Items listed in a dataset:
╭──

Lemma entry_of_ok line e : line_ok line -> entry_of line = Some e -> entry_ok e.
Proof.
  intros (Hc & Hl & Ht & Hs). unfold entry_of.
  destruct (lstat line) as [[st [[c|]|[t|]|]]|] eqn:El; intros H; try discriminate H;
    simplify_eq; specialize (Hs _ _ eq_refl);
    unfold entry_ok; cbn [e_name e_stat e_data set_size st_size]; repeat split; try done;
    unfold zlen in *; rewrite ?length_take; lia.
Qed.

Lemma create_entry_of line pos :
  0 <= pos -> pos mod 4 = 0 -> zlen line < 4096 ->
  create_entry lstat line pos
  = match entry_of line with
    | Some e => let l := layout (e_name e) (e_stat e) (e_data e) in (l, pos + zlen l)
    | None => ([], pos)
    end.
Proof.
  intros Hp Ha Hl. unfold create_entry, entry_of.
  destruct (lstat line) as [[st [[c|]|[t|]|]]|]; try done;
    cbn [e_name e_stat e_data]; by rewrite write_entry_layout.
Qed.

Lemma do_create_loop_lay lines pos :
  0 <= pos -> pos mod 4 = 0 -> Forall line_ok (chomp <$> lines) ->
  do_create_loop lstat lines pos = (lay (entries lines), pos + zlen (lay (entries lines))).
Proof.
  intros Hp Ha Hok. revert pos Hp Ha.
  induction lines as [|l lines IH]; intros pos Hp Ha; cbn [do_create_loop].
  { rewrite Z.add_0_r. done. }
  cbn [fmap list_fmap] in Hok. inversion Hok as [|? ? Hl Hls]; subst. specialize (IH Hls).
  unfold entries. cbn [fmap list_fmap].
  destruct (chomp l) as [|c line] eqn:El.
  { rewrite filter_cons_False by naive_solver. by apply IH. }
  rewrite filter_cons_True by done. cbn [omap list_omap].
  rewrite create_entry_of by (try done; apply Hl).
  destruct (entry_of (c :: line)) as [e|]; [|by rewrite IH].
  pose proof (layout_aligned (e_name e) (e_stat e) (e_data e)).
  pose proof (zlen_nonneg (layout (e_name e) (e_stat e) (e_data e))).
  cbv beta iota zeta. rewrite IH by zdm. unfold entries, lay. cbn [fmap list_fmap concat].
  rewrite zlen_app. by rewrite Z.add_assoc.
Qed.

Lemma lay_aligned es : zlen (lay es) mod 4 = 0.
Proof.
  induction es as [|e es IH]; [done|]. unfold lay in *. cbn [fmap list_fmap concat].
  rewrite zlen_app. pose proof (layout_aligned (e_name e) (e_stat e) (e_data e)). zdm.
Qed.

Lemma do_create_archive lines :
  Forall line_ok (chomp <$> lines) -> do_create lstat lines = archive (entries lines).
Proof.
  intros Hok. unfold do_create. rewrite do_create_loop_lay by done.
  rewrite write_entry_layout; [done|apply zlen_nonneg|apply lay_aligned|done..].
Qed.

Lemma entries_ok lines : Forall line_ok (chomp <$> lines) -> Forall entry_ok (entries lines).
Proof.
  intros Hok. unfold entries. apply Forall_forall. intros e He.
  apply list_elem_of_omap in He as (l & Hl & He).
  apply list_elem_of_filter in Hl as [_ Hl].
  eapply entry_of_ok; [|done]. by eapply Forall_forall in Hok.
Qed.

Lemma length_entries lines : (length (entries lines) <= length lines)%nat.
Proof.
  unfold entries. induction lines as [|l lines IH]; [done|].
  cbn [fmap list_fmap]. rewrite filter_cons. case_decide; cbn [omap list_omap length]; [|lia].
  destruct (entry_of _); simpl; lia.
Qed.
End entries.

(** C12: the kernel finds in the initrd what [cpio -o] put there.  For any list
    of input lines and any file system, searching the archive written for them
    answers with the data of the first entry of that name, leading slashes
    aside, and with nothing exactly when there is none. *)
Theorem cpio_round_trip lstat lines want fuel :
  Forall (line_ok lstat) (chomp <$> lines) -> c_string want ->
  zlen (do_create lstat lines) < 2 ^ 62 -> (length lines < fuel)%nat ->
  exists r, cpio_find fuel (do_create lstat lines) (zlen (do_create lstat lines)) want = Ret r
    /\ answers (do_create lstat lines) r (find_by_name want (entries lstat lines)).
Proof.
  intros Hok Hw Hlen Hf. rewrite do_create_archive in * by done.
  pose proof (length_entries lstat lines).
  destruct (find_in_archive (entries lstat lines) [] want fuel) as (r & Hr & Ha);
    [by apply entries_ok|done|done|lia|]. eauto.
Qed.

(** A file system of one program and one link to it. *)
Definition sample_lstat (p : list Z) : option (stat * kind) :=
  if bool_decide (p = str "bin/init") then
    Some (Stat 1 33261 0 0 1 0 5, KReg (Some (str "hello")))
  else if bool_decide (p = str "init") then
    Some (Stat 2 41471 0 0 1 0 0, KLnk (Some (str "bin/init")))
  else None.
Definition sample_lines : list (list Z) := [str "bin/init" ++ [10]; str "init" ++ [10]; str "gone"].

Lemma sample_line_ok line :
  bool_decide (c_string line) && (zlen line <? 4096) && bool_decide (line <> TRAILER) = true ->
  line_ok sample_lstat line.
Proof.
  intros ((Hc & Hl)%andb_prop & Ht)%andb_prop. repeat split.
  - by apply bool_decide_eq_true in Hc.
  - by apply Z.ltb_lt.
  - by apply bool_decide_eq_true in Ht.
  - unfold sample_lstat. intros st k. repeat case_bool_decide; intros; simplify_eq/=; lia.
Qed.

Lemma sample_lines_ok : Forall (line_ok sample_lstat) (chomp <$> sample_lines).
Proof. repeat (constructor; [apply sample_line_ok; vm_compute; done|]). constructor. Qed.

Lemma cpio_round_trip_witness :
  exists r, cpio_find 4 (do_create sample_lstat sample_lines)
      (zlen (do_create sample_lstat sample_lines)) (str "/bin/init") = Ret r
    /\ answers (do_create sample_lstat sample_lines) r
         (find_by_name (str "/bin/init") (entries sample_lstat sample_lines)).
Proof.
  apply cpio_round_trip.
  - apply sample_lines_ok.
  - apply (bool_decide_unpack _). vm_compute. done.
  - vm_compute. done.
  - simpl. lia.
Defined.
End RoundTrip.

(** ** [vcpio/vcpio.c]: [cpio -i] *)
Module Extract.

Definition is_space (c : Z) : bool := (c =? 32) || ((9 <=? c) && (c <=? 13)).

Fixpoint skip_space (s : list Z) : list Z :=
  match s with
  | c :: s' => if is_space c then skip_space s' else s
  | [] => []
  end.

Fixpoint hex_digits (s : list Z) (v : Z) : Z :=
  match s with
  | c :: s => if Reader.hexval c <? 0 then v else hex_digits s (v * 16 + Reader.hexval c)
  | [] => v
  end.

(** [strtoul(b, NULL, 16)] on a string of at most eight characters. *)
Definition strtoul16 (s : list Z) : Z :=
  let s := skip_space (cstr s) in
  let '(neg, s) :=
    match s with
    | c :: s' => if c =? 45 then (true, s') else if c =? 43 then (false, s') else (false, s)
    | [] => (false, s)
    end in
  let s :=
    match s with
    | z :: x :: d :: s' =>
        if (z =? 48) && ((x =? 120) || (x =? 88)) && (0 <=? Reader.hexval d) then d :: s' else s
    | _ => s
    end in
  let v := hex_digits s 0 in
  if neg : bool then u64 (- v) else v.

(** [rdhex]: eight bytes, or all ones when the stream ends first. *)
Definition rdhex (inp : list Z) : Z * list Z :=
  let b := take 8 inp in
  (if zlen b =? 8 then u32 (strtoul16 b) else 0xffffffff, drop 8 inp).

Fixpoint rdhexes (n : nat) (inp : list Z) : list Z * list Z :=
  match n with
  | O => ([], inp)
  | S n =>
      let (v, inp) := rdhex inp in
      let (vs, inp) := rdhexes n inp in (v :: vs, inp)
  end.

(** What the tool does to the file system, and what it prints. *)
Inductive effect :=
  | EList (path : list Z)
  | EMkdir (path : list Z) (mode : Z)
  | EWrite (path data : list Z)
  | EChmod (path : list Z) (mode : Z)
  | EUnlink (path : list Z)
  | ESymlink (target path : list Z).

Definition effect_path (e : effect) : list Z :=
  match e with
  | EList p | EMkdir p _ | EWrite p _ | EChmod p _ | EUnlink p | ESymlink _ p => p
  end.

Definition S_ISREG (mode : Z) : bool := Z.land mode 0xF000 =? 0x8000.
Definition S_ISDIR (mode : Z) : bool := Z.land mode 0xF000 =? 0x4000.
Definition S_ISLNK (mode : Z) : bool := Z.land mode 0xF000 =? 0xA000.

╰──

- YOUR GOAL
Output only a verbatim copy of the lines spanning from the line that contains "if neg : bool then u64 (- v) else v." to the end of the records above.

- RESULT
  if neg : bool then u64 (- v) else v.

(** [rdhex]: eight bytes, or all ones when the stream ends first. *)
Definition rdhex (inp : list Z) : Z * list Z :=
  let b := take 8 inp in
  (if zlen b =? 8 then u32 (strtoul16 b) else 0xffffffff, drop 8 inp).

Fixpoint rdhexes (n : nat) (inp : list Z) : list Z * list Z :=
  match n with
  | O => ([], inp)
  | S n =>
      let (v, inp) := rdhex inp in
      let (vs, inp) := rdhexes n inp in (v :: vs, inp)
  end.

(** What the tool does to the file system, and what it prints. *)
Inductive effect :=
  | EList (path : list Z)
  | EMkdir (path : list Z) (mode : Z)
  | EWrite (path data : list Z)
  | EChmod (path : list Z) (mode : Z)
  | EUnlink (path : list Z)
  | ESymlink (target path : list Z).

Definition effect_path (e : effect) : list Z :=
  match e with
  | EList p | EMkdir p _ | EWrite p _ | EChmod p _ | EUnlink p | ESymlink _ p => p
  end.

Definition S_ISREG (mode : Z) : bool := Z.land mode 0xF000 =? 0x8000.
Definition S_ISDIR (mode : Z) : bool := Z.land mode 0xF000 =? 0x4000.
Definition S_ISLNK (mode : Z) : bool := Z.land mode 0xF000 =? 0xA000.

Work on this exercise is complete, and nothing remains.